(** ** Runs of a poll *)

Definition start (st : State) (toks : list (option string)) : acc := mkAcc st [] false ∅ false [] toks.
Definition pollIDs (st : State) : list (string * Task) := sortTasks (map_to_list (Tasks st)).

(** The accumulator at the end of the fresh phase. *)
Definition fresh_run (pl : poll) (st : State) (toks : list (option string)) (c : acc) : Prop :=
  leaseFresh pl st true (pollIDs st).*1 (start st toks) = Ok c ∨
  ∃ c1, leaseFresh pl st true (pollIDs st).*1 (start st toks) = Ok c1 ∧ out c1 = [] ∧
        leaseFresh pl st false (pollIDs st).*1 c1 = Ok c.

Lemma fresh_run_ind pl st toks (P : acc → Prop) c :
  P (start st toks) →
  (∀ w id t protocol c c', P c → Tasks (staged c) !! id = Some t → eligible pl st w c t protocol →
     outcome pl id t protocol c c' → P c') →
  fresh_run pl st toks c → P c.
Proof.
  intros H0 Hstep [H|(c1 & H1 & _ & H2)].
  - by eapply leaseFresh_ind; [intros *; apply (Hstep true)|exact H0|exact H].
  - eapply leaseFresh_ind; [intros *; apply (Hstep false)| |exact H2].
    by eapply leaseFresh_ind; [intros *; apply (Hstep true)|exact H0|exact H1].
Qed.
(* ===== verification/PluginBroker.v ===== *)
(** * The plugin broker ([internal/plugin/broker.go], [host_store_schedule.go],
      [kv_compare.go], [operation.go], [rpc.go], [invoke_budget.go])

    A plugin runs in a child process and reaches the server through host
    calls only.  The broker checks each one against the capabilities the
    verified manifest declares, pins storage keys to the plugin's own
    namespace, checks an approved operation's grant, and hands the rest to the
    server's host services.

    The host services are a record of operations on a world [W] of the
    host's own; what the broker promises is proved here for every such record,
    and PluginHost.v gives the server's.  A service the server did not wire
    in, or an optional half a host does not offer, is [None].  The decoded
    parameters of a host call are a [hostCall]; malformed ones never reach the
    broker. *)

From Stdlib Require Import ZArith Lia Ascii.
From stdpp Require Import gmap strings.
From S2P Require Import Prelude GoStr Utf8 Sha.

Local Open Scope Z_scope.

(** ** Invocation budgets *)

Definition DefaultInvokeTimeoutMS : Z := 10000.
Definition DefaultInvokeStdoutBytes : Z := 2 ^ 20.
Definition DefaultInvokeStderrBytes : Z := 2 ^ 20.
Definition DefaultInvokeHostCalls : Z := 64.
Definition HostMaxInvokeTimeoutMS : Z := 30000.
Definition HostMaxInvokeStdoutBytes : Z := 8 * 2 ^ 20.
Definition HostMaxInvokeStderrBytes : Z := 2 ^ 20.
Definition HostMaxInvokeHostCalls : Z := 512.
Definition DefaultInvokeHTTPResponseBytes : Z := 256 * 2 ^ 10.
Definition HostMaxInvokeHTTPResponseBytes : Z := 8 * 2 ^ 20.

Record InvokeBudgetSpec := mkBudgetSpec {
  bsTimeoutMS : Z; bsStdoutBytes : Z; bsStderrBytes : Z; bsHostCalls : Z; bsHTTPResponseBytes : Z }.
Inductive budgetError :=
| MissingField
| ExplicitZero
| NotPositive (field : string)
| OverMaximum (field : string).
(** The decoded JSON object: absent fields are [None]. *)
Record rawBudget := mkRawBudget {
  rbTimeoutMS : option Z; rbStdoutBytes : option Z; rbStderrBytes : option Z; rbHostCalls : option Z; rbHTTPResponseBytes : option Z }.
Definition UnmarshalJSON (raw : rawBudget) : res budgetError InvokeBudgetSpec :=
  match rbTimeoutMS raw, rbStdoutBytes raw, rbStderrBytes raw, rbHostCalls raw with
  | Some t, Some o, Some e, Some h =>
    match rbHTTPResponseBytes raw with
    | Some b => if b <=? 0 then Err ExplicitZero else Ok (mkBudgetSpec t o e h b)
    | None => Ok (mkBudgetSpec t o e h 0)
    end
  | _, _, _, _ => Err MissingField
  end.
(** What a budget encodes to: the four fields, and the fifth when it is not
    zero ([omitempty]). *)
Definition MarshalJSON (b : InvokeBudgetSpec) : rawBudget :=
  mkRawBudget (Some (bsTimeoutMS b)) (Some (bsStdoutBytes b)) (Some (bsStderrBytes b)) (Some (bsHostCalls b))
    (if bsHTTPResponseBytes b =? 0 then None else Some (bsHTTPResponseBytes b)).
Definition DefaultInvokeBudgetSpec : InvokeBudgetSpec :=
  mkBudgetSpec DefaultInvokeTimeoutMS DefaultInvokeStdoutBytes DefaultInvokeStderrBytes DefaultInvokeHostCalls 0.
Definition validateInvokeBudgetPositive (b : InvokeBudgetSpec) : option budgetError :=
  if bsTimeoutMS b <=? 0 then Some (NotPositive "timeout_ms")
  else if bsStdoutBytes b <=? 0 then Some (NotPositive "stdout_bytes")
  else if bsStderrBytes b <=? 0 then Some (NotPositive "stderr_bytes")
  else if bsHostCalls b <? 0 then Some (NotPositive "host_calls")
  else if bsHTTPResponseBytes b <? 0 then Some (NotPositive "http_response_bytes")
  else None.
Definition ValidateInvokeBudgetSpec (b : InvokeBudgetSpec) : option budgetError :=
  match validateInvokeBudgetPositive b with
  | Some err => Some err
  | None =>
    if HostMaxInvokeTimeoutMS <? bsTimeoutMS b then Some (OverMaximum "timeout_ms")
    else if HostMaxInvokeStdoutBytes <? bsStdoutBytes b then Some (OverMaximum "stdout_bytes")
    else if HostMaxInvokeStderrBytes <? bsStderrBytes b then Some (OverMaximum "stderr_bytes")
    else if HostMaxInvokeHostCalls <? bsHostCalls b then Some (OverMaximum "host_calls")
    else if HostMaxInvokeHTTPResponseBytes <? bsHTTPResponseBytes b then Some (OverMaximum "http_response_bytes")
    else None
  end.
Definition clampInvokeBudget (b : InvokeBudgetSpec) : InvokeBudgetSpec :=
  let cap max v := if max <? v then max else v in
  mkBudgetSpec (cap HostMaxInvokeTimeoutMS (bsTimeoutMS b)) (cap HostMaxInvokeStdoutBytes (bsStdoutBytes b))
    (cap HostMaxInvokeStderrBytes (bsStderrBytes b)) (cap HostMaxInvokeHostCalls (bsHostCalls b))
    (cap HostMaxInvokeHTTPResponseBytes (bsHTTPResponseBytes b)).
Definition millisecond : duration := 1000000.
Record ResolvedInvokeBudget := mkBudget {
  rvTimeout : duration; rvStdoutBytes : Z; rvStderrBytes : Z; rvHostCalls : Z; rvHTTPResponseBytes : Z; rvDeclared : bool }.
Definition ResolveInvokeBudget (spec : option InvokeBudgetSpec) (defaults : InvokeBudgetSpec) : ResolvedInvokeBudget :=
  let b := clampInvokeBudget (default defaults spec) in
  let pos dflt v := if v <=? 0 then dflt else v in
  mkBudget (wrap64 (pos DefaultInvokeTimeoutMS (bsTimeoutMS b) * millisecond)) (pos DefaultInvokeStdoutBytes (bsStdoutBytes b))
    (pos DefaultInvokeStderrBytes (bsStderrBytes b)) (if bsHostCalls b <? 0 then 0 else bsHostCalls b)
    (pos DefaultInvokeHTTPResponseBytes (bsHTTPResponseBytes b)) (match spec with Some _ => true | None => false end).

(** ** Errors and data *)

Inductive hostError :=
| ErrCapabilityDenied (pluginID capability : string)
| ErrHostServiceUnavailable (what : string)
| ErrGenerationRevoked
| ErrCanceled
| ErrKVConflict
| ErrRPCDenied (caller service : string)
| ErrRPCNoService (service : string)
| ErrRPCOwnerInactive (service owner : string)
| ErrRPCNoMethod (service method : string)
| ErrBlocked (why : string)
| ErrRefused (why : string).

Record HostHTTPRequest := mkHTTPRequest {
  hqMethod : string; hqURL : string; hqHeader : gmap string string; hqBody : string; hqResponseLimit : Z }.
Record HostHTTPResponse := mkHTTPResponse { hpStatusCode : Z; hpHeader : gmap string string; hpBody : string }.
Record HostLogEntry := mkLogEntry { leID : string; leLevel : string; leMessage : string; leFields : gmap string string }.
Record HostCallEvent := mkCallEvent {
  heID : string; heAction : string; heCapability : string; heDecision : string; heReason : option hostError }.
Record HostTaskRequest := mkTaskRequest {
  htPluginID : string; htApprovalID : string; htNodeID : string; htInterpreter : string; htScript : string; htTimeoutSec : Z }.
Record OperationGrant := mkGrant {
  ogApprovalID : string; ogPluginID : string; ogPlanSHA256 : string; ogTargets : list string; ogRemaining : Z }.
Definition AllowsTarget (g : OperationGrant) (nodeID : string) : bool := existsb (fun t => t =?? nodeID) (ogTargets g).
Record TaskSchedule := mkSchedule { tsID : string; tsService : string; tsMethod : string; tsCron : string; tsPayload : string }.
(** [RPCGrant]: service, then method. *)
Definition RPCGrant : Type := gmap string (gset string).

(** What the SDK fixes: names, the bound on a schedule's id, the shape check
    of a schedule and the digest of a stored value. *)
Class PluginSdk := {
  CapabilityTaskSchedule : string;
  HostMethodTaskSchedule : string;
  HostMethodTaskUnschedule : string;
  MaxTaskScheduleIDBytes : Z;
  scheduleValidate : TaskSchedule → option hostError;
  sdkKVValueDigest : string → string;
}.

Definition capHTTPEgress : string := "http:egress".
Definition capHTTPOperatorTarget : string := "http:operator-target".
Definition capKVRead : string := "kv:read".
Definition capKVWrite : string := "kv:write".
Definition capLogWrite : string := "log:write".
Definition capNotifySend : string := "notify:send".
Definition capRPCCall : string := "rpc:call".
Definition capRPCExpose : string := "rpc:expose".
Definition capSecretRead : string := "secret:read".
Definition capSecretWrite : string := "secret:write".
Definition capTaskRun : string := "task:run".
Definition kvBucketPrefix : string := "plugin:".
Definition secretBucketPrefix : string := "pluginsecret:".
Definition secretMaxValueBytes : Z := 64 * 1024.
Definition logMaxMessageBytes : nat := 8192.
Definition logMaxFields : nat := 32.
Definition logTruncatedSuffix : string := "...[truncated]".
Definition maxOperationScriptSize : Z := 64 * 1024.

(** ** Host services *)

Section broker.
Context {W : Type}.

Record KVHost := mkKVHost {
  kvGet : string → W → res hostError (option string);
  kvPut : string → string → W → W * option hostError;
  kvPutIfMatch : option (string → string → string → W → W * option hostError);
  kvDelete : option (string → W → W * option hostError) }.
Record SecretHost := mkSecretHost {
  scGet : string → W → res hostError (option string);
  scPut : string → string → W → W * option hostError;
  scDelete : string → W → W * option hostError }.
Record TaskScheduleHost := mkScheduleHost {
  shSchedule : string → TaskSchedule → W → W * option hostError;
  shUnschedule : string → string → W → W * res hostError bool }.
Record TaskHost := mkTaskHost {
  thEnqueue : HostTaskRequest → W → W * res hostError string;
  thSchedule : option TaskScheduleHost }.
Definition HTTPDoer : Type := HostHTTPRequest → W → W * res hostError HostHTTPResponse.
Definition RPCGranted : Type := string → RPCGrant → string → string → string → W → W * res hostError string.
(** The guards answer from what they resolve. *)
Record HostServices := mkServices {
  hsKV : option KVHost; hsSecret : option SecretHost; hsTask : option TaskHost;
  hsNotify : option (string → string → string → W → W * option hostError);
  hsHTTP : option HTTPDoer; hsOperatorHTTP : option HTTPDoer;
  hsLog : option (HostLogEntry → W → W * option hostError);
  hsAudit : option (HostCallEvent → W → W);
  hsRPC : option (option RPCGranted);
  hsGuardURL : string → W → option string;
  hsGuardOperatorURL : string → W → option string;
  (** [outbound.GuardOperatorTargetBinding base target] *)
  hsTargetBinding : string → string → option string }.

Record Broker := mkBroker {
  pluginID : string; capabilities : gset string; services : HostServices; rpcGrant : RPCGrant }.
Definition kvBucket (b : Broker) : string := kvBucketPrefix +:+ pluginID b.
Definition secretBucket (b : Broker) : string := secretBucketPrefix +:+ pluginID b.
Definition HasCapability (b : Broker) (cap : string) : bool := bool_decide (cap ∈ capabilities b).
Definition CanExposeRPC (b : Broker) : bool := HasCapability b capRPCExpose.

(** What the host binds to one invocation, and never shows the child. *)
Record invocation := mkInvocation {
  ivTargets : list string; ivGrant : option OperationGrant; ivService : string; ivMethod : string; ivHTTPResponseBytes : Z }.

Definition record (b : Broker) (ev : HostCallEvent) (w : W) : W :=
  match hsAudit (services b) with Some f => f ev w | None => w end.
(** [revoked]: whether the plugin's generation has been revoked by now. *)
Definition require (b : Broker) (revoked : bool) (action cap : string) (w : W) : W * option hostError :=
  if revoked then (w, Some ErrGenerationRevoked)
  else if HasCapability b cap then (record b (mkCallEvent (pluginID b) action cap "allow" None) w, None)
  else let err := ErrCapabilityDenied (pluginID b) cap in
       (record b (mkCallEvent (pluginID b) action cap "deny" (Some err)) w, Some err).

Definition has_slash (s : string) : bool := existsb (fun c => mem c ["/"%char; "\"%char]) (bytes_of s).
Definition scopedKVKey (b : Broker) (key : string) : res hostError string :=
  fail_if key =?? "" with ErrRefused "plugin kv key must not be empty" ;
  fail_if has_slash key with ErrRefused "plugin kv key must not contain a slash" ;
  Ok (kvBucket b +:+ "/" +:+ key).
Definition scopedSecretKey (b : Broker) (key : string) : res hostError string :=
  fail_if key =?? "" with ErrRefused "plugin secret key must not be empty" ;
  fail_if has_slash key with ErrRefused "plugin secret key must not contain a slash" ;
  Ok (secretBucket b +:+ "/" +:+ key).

---

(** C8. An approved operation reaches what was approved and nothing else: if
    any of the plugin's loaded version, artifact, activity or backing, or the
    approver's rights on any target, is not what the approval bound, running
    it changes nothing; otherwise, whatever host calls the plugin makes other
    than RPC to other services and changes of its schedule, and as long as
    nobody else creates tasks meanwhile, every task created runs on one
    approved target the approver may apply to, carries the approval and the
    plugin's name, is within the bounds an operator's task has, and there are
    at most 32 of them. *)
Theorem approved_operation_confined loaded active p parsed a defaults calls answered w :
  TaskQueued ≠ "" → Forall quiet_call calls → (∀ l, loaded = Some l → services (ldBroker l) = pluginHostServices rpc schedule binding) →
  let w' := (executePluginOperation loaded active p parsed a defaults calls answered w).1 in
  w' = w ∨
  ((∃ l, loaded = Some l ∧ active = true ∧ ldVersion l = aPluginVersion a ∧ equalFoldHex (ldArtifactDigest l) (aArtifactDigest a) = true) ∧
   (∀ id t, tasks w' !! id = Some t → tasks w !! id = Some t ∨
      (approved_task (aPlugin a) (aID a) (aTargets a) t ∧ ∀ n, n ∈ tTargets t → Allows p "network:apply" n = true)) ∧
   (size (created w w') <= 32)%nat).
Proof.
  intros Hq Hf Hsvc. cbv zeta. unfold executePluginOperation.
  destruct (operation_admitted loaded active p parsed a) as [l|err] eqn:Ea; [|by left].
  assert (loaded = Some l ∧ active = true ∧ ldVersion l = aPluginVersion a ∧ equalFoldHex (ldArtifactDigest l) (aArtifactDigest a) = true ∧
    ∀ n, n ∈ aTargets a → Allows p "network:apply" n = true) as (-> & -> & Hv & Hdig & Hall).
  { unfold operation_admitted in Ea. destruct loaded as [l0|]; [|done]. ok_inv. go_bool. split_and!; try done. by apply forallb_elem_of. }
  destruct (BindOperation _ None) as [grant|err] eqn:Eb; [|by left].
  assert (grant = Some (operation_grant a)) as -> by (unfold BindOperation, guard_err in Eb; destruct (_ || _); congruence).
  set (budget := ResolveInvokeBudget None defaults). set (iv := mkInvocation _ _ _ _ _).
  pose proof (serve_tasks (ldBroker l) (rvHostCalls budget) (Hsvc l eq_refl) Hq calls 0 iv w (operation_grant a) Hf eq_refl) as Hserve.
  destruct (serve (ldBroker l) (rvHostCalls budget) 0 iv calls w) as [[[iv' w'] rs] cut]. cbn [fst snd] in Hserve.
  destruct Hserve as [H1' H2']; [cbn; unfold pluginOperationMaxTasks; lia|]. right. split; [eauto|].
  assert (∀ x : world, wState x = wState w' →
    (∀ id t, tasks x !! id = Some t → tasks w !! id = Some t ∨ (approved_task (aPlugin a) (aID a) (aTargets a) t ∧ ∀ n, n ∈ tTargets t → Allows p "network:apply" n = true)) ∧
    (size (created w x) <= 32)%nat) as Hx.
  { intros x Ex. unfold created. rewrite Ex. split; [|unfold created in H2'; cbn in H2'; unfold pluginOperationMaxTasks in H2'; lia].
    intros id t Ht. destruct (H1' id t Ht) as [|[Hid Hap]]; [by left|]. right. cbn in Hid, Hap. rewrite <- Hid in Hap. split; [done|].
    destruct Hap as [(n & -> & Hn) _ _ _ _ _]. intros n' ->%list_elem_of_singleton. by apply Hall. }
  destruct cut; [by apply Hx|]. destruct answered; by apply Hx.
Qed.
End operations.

---

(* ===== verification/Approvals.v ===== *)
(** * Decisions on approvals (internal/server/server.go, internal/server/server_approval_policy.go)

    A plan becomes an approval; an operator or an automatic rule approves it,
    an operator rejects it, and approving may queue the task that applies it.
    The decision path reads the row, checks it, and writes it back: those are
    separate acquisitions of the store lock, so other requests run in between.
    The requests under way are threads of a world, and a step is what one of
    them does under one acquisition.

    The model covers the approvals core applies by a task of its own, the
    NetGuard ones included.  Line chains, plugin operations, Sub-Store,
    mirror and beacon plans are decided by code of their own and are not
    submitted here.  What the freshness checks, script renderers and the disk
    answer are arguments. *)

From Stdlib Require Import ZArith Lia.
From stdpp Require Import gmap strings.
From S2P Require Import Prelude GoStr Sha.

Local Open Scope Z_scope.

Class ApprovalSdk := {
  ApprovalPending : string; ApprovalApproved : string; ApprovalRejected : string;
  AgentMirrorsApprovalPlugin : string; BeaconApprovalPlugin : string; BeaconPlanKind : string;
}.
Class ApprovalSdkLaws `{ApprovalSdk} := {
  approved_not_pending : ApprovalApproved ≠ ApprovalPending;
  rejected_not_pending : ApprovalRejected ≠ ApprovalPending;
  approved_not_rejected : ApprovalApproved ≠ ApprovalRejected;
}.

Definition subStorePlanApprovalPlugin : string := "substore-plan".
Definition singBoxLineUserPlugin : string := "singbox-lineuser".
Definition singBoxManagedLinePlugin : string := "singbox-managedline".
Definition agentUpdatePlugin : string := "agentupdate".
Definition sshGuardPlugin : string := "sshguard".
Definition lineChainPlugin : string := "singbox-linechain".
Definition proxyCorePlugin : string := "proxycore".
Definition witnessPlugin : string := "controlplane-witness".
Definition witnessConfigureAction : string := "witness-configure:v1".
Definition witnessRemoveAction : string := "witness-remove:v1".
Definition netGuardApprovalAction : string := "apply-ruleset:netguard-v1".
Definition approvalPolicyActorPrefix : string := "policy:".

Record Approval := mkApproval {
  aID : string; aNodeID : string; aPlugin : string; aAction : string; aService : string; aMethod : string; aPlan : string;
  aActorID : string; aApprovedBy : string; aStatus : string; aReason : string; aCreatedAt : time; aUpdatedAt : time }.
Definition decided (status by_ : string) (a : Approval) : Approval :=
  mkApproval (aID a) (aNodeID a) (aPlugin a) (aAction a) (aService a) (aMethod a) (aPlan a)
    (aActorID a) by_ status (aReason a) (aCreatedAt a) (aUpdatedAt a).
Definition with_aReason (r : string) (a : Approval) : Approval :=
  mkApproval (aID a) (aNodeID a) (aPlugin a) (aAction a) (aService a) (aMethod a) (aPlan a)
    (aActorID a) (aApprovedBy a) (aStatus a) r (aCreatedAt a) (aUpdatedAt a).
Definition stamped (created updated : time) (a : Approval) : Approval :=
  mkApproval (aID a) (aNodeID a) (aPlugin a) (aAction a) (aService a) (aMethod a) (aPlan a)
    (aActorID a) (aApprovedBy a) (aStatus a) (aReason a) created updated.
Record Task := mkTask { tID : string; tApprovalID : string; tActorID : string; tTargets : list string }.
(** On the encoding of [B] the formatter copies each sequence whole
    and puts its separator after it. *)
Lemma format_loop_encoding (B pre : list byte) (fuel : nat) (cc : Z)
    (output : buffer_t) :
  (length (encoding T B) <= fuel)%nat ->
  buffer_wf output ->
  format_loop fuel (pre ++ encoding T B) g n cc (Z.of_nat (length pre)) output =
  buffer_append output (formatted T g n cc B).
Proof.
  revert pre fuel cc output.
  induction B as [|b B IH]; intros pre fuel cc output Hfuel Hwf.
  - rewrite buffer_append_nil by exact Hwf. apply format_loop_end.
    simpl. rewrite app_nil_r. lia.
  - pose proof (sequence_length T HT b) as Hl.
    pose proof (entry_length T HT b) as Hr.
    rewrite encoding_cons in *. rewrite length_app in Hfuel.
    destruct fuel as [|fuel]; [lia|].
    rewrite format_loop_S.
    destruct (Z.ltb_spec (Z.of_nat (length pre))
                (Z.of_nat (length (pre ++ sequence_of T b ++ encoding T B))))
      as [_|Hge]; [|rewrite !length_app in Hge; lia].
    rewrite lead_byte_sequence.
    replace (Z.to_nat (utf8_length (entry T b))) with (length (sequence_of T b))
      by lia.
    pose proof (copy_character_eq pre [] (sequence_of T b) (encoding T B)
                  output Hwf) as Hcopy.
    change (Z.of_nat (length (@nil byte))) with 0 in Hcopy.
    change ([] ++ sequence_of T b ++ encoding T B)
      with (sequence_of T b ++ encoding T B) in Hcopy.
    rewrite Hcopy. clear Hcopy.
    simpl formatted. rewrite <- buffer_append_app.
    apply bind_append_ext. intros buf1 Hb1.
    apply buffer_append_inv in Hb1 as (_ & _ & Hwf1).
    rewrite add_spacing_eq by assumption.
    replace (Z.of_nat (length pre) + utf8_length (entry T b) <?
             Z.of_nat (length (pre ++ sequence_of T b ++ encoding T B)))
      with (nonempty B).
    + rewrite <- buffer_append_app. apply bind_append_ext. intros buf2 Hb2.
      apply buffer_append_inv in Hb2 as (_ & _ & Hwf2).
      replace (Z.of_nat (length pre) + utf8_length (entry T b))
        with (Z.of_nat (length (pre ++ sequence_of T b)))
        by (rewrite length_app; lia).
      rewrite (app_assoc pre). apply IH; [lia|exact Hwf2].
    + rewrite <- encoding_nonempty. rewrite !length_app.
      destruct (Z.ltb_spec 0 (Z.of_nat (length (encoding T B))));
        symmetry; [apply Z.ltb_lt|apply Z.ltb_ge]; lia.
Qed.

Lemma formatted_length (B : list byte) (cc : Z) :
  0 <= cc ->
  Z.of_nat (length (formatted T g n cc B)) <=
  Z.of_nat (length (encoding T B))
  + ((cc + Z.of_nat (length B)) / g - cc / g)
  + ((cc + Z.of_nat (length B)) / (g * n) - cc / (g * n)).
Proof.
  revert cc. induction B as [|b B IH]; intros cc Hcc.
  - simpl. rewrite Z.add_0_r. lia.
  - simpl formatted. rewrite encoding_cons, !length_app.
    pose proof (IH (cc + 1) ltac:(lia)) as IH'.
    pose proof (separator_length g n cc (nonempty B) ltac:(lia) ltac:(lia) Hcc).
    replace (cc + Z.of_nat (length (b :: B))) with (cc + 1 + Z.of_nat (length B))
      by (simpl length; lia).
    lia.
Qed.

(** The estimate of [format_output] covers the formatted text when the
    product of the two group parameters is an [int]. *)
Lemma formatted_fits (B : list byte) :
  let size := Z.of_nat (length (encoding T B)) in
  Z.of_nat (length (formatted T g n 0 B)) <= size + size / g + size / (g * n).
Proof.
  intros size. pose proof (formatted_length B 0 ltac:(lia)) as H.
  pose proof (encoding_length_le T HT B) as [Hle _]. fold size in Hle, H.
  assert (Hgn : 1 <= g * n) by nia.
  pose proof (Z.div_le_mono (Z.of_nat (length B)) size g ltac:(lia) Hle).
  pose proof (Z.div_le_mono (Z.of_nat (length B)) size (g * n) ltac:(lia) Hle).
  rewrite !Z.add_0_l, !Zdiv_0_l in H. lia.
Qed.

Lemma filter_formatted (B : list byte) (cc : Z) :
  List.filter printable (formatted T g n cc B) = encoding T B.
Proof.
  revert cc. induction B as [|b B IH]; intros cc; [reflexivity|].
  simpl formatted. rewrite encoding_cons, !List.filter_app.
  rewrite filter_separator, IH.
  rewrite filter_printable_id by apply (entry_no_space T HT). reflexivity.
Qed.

- [Exercise details] In the listing above, find the line with "Definition pollIDs (st" and the line with "toks) = Ok c ∨", then reproduce both and every line between them exactly.

- [Result]
Definition pollIDs (st : State) : list (string * Task) := sortTasks (map_to_list (Tasks st)).

(** The accumulator at the end of the fresh phase. *)
Definition fresh_run (pl : poll) (st : State) (toks : list (option string)) (c : acc) : Prop :=
  leaseFresh pl st true (pollIDs st).*1 (start st toks) = Ok c ∨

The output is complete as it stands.